→ **What you should do**: Your answer should consist of every line in the records that holds "controller".

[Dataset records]
-*-*-
Lemma remember_and_disable_all_spec v :
  ∃ prev,
    _task_prev_state (remember_and_disable_all v) = Some prev
    ∧ ∀ name,
        prev !! name
        = (if decide (name ∈ selector_names) then Some <$> selectors v !! name else None)
        ∧ selectors (remember_and_disable_all v) !! name
          = (if decide (name ∈ selector_names) then (λ _, disabled) <$> selectors v !! name
             else selectors v !! name).
Proof.
  unfold remember_and_disable_all.
  destruct (foldl_remember_spec selector_names (set_task_prev_state (Some ∅) v) ∅
              selector_names_NoDup eq_refl) as (prev & Hprev & Hall).
  exists prev. split; [done|]. intros name. destruct (Hall name) as [H1 H2].
  rewrite H1, H2. simpl. rewrite lookup_empty.
  split; [|done]. destruct (decide _); [|done]. by destruct (selectors v !! name).
Qed.

Lemma reset_selectors_lookup v prev name :
  _task_prev_state v = Some prev →
  selectors (_reset_run_state v) !! name
  = match selectors v !! name with
    | Some s => Some (match prev !! name with Some st => default normal st | None => s end)
    | None => None
    end.
Proof.
  intros Hprev. destruct (decide (prev = ∅)) as [->|Hne].
  - destruct (reset_no_snapshot v (or_intror Hprev)) as [-> _].
    rewrite lookup_empty. by destruct (selectors v !! name).
  - rewrite (reset_selectors v prev Hprev Hne). apply restore_lookup.
Qed.

#[local] Opaque _handle_error _reset_run_state remember_and_disable_all.

(** X11: the selector table round trip.  When a run dispatched from a view
    that is not running completes, the reset routine leaves the whole table
    of selector states exactly as it was before [run_task]: the remembered
    selectors get their states back, and no other entry is touched. *)
Theorem completed_run_restores_selector_table (v : HomeView) :
  running v = false →
  controller (run_task v) ≠ controller v →
  selectors (_reset_run_state (run_task v)) = selectors v
  ∧ _task_prev_state (_reset_run_state (run_task v)) = Some ∅.
Proof.
  intros Hrun Hdispatched.
  destruct (run_task_outcome v Hrun) as [Hrejected|[r Hr]]; [done|].
  destruct (dispatched_view r v Hr) as (_ & _ & _ & _ & _ & _ & _ & _ & Hsels & Hprev).
  destruct (remember_and_disable_all_spec v) as (prev & Hsnap & Hall).
  rewrite Hsnap in Hprev. split; [|by apply (reset_snapshot_cleared _ prev)].
  apply map_eq. intros name.
  rewrite (reset_selectors_lookup _ prev name Hprev), Hsels.
  destruct (Hall name) as [-> ->].
  destruct (decide (name ∈ selector_names)); by destruct (selectors v !! name).
Qed.

Lemma completed_run_restores_selector_table_witness :
  (running (set_selected_file (Some "photo.png") (HomeView_init (Some MainApp_init))) = false
   ∧ controller running_view
     ≠ controller (set_selected_file (Some "photo.png") (HomeView_init (Some MainApp_init))))
  ∧ selectors (_reset_run_state running_view)
    = selectors (set_selected_file (Some "photo.png") (HomeView_init (Some MainApp_init))).
Proof.
  assert (H1 : running (set_selected_file (Some "photo.png")
                          (HomeView_init (Some MainApp_init))) = false)
    by (vm_compute; reflexivity).
  assert (H2 : controller running_view
               ≠ controller (set_selected_file (Some "photo.png")
                               (HomeView_init (Some MainApp_init))))
    by (vm_compute; discriminate).
  split; [by split|].
  exact (proj1 (completed_run_restores_selector_table _ H1 H2)).
Defined.

#[local] Transparent _handle_error _reset_run_state remember_and_disable_all.

(** X12: the reset routine is idempotent: once it has run, running it again
    changes nothing -- the snapshot it consumed is empty, so no selector is
    touched a second time. *)
Theorem reset_run_state_idempotent (v : HomeView) :
  _reset_run_state (_reset_run_state v) = _reset_run_state v.
Proof.
  destruct v as [ctl a hc sf pi run tv lv ti iif tif sels prev rb out wc pb pim g].
  unfold _reset_run_state, app_set_status. simpl.
  destruct prev as [prev|]; simpl.
  - destruct (decide (prev = ∅)) as [->|Hne]; simpl.
    + destruct (decide (∅ = ∅)); [|done]. by destruct a.
    + destruct (decide (∅ = ∅)); [|done]. by destruct a.
  - by destruct a.
Qed.

#[local] Opaque _handle_error _reset_run_state remember_and_disable_all.

(** ** Image validation, continued *)

Lemma _validate_image_too_large env path size v :
  has_allowed_extension path = true →
  os_path_getsize env path = Some size →
  (max_image_size < size)%Z →
  _validate_image env path v = Some (false, _handle_error too_large_msg v).
Proof.
  intros Hext Hsize Hlt. unfold _validate_image. rewrite Hext, Hsize. simpl.
  destruct (Z.ltb_spec max_image_size size); [done | lia].
Qed.

Lemma _validate_image_raises env path v :
  has_allowed_extension path = true →
  os_path_getsize env path = None →
  _validate_image env path v = None.
Proof. intros Hext Hsize. unfold _validate_image. by rewrite Hext, Hsize. Qed.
-*-*-
→ **Answer to this task**:
  controller (run_task v) ≠ controller v →
   ∧ controller running_view
     ≠ controller (set_selected_file (Some "photo.png") (HomeView_init (Some MainApp_init))))
  assert (H2 : controller running_view
               ≠ controller (set_selected_file (Some "photo.png")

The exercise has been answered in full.